What the task requires | Under this line are the records; write out word for word the part that begins at the line containing "if negb (Z.eqb" and ends at the line containing "workflow_id name w1)", and no more.

# # # # # # #

(** The name the ledger reports for a resource of an instance, if any. *)
Definition tracked (instance_url resource_type resource_id : string) (w : world)
  : option value :=
  match PyDict.get (list_for instance_url w) resource_type with
  | Some resources => PyDict.get resources resource_id
  | None => None
  end.

Definition resource_types : list string :=
  ["workflows"; "credentials"; "projects"].

(** ** What a cleanup is expected to send *)

(** The deletion request of a resource. *)
Definition deletion (url : string) (target : endpoint) : request :=
  {| method := DELETE; base_url := url; target := target; body := None |}.

(** One resource to delete: its endpoint, and its place in the ledger. *)
Record tracked_resource : Type := {
  resource_endpoint : endpoint;
  resource_type : string;
  resource_id : string
}.

(** The ids the ledger holds for an instance under a type, in the order of
    the document. *)
Definition tracked_ids (url type : string) (f : storage) : list string :=
  match PyDict.get (get_instance_resources url f) type with
  | Some resources => PyDict.keys resources
  | None => []
  end.

Definition tracked_credential (id : string) : tracked_resource :=
  {| resource_endpoint := CredentialAt (PStr id);
     resource_type := "credentials"; resource_id := id |}.

Definition tracked_workflow (id : string) : tracked_resource :=
  {| resource_endpoint := WorkflowAt (PStr id);
     resource_type := "workflows"; resource_id := id |}.

Definition tracked_project (id : string) : tracked_resource :=
  {| resource_endpoint := ProjectAt (PStr id);
     resource_type := "projects"; resource_id := id |}.

(** The resources a cleanup goes through: the tracked credentials, then the
    tracked workflows, then the project if it is tracked. *)
Definition cleanup_plan (url : string) (p : project) (f : storage)
  : list tracked_resource :=
  map tracked_credential (tracked_ids url "credentials" f)
  ++ map tracked_workflow (tracked_ids url "workflows" f)
  ++ match project_id p with
     | PStr id =>
         if Py.truthy (project_id p)
            && existsb (String.eqb id) (tracked_ids url "projects" f)
         then [tracked_project id]
         else []
     | _ => []
     end.

(** What the deletion of one resource leaves in the log: the request, and
    the removal from the ledger only behind an answer of status 200. *)
Inductive delete_trace (url : string) (d : tracked_resource)
  : list event -> Prop :=
| trace_kept (reply : result response) :
    delete_trace url d [Sent (deletion url (resource_endpoint d)) reply]
| trace_removed (r : response) :
    status_code r = 200%Z ->
    delete_trace url d
      [Sent (deletion url (resource_endpoint d)) (Ok r);
       Removed url (resource_type d) (resource_id d)].

(** ** Creating credentials *)

(** The postfixes of all environments, as [create_credential] reads them
    from [credentials.yaml]; none when reading raises. *)
Definition all_postfixes (creds_file : option creds_config) : list string :=
  match creds_file with
  | None => []
  | Some cfg =>
      filter (fun s => negb (String.eqb s ""))
             (map (fun e => PyStr.strip (env_postfix (snd e))) (environments cfg))
  end.

(** [for postfix in all_postfixes: if name.endswith(f" {postfix}"): ...; break] *)
Fixpoint strip_postfix (name : string) (postfixes : list string) : string :=
  match postfixes with
  | [] => name
  | postfix :: rest =>
      let suffix := (" " ++ postfix)%string in
      if PyStr.endswith name suffix
      then PyStr.strip (PyStr.drop_last (String.length suffix) name)
      else strip_postfix name rest
  end.

(** The name a credential is created under. *)
Definition credential_name (creds_file : option creds_config)
    (declared env_postfix : string) : string :=
  let name := strip_postfix (PyStr.strip declared) (all_postfixes creds_file) in
  if String.eqb env_postfix "" then name
  else (name ++ " " ++ env_postfix)%string.

(** [create_credential] on a declaration as [credentials.yaml] is meant to
    give it, with a string for a name, a type and data: the new id, or
    [None].  What the function does on any dictionary, a name that is not a
    string included, is [Untyped.create_credential] below. *)
Definition create_credential (remote : transport) (url : string)
    (creds_file : option creds_config) (decl : credential_declaration)
    (env_postfix : string) (w : world) : value * world :=
  let payload :=
    PDict [("name", PStr (credential_name creds_file (decl_name decl) env_postfix));
           ("type", PStr (decl_type decl));
           ("data", decl_data decl)] in
  let '(reply, w1) :=
    send remote {| method := POST; base_url := url; target := Credentials;
                   body := Some payload |} w in
  match reply with
  | Raise _ => (PNone, w1)
  | Ok r =>
      if Z.eqb (status_code r) 200 then
        match (credential <- body_json r ;;
               id <- Py.item credential "id" ;;
               name <- Py.item credential "name" ;;
               Ok (id, name)) with
        | Raise _ => (PNone, w1)
        | Ok (id, name) =>
            (id, save_resource_mapping url "credentials" id name w1)
        end
      else (PNone, w1)
  end.

(** ** Creating a workflow *)

(** [create_workflow]: [Ok id] when it returns the new id, [Ok PNone] when it
    returns [None], [Raise] when the rewrite raises (nothing catches it). *)
Definition create_workflow (remote : transport) (json : json_module)
    (url : string) (creds_file : option creds_config) (workflow_data : value)
    (project_id : value) (credential_mapping sf_id_mapping : PyDict.dict value)
    (env_type : string) (supports_projects : bool) (w : world)
  : result value * world :=
  match rewrite json creds_file env_type credential_mapping sf_id_mapping
                workflow_data with
  | Raise e => (Raise e, w)
  | Ok payload =>
      let name := match Py.item payload "name" with
                  | Ok n => n
                  | Raise _ => PNone
                  end in
      let '(reply, w1) :=
        send remote {| method := POST; base_url := url; target := Workflows;
                       body := Some payload |} w in
      match reply with
      | Raise _ => (Ok PNone, w1)
      | Ok r =>
          if negb (Z.eqb (status_code r) 200) then (Ok PNone, w1)
          else
            match (created <- body_json r ;; Py.get created "id") with
            | Raise _ => (Ok PNone, w1)
            | Ok found =>
                let workflow_id :=
                  match found with Some v => v | None => PNone end in
                if supports_projects then
                  let '(transfer_reply, w2) :=
                    send remote
                      {| method := PUT; base_url := url;
                         target := TransferOf workflow_id;
                         body := Some (PDict [("destinationProjectId", project_id)]) |}
                      w1 in
                  match transfer_reply with
                  | Raise _ => (Ok PNone, w2)
                  | Ok tr =>
                      if Z.eqb (status_code tr) 200 || Z.eqb (status_code tr) 204
                      then (Ok workflow_id,
                            save_resource_mapping url "workflows" workflow_id name w2)
                      else
                        (* error_detail = transfer_response.json()
                                          if transfer_response.text else "..." *)
                        match (if has_text tr then body_json tr
                               else Ok (PStr "No error details available")) with
                        | Raise _ => (Ok PNone, w2)
                        | Ok _ =>
                            let '(_, w3) :=
                              send remote
                                {| method := DELETE; base_url := url;
                                   target := WorkflowAt workflow_id;
                                   body := None |} w2 in
                            (Ok PNone, w3)
                        end
                  end
                else (Ok workflow_id,
                      save_resource_mapping url "workflows" workflow_id name w1)
            end
      end
  end.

# # # # # # #

Task response |
          if negb (Z.eqb (status_code r) 200) then (Ok PNone, w1)
          else
            match (created <- body_json r ;; Py.get created "id") with
            | Raise _ => (Ok PNone, w1)
            | Ok found =>
                let workflow_id :=
                  match found with Some v => v | None => PNone end in
                if supports_projects then
                  let '(transfer_reply, w2) :=
                    send remote
                      {| method := PUT; base_url := url;
                         target := TransferOf workflow_id;
                         body := Some (PDict [("destinationProjectId", project_id)]) |}
                      w1 in
                  match transfer_reply with
                  | Raise _ => (Ok PNone, w2)
                  | Ok tr =>
                      if Z.eqb (status_code tr) 200 || Z.eqb (status_code tr) 204
                      then (Ok workflow_id,
                            save_resource_mapping url "workflows" workflow_id name w2)
                      else
                        (* error_detail = transfer_response.json()
                                          if transfer_response.text else "..." *)
                        match (if has_text tr then body_json tr
                               else Ok (PStr "No error details available")) with
                        | Raise _ => (Ok PNone, w2)
                        | Ok _ =>
                            let '(_, w3) :=
                              send remote
                                {| method := DELETE; base_url := url;
                                   target := WorkflowAt workflow_id;
                                   body := None |} w2 in
                            (Ok PNone, w3)
                        end
                  end
                else (Ok workflow_id,
                      save_resource_mapping url "workflows" workflow_id name w1)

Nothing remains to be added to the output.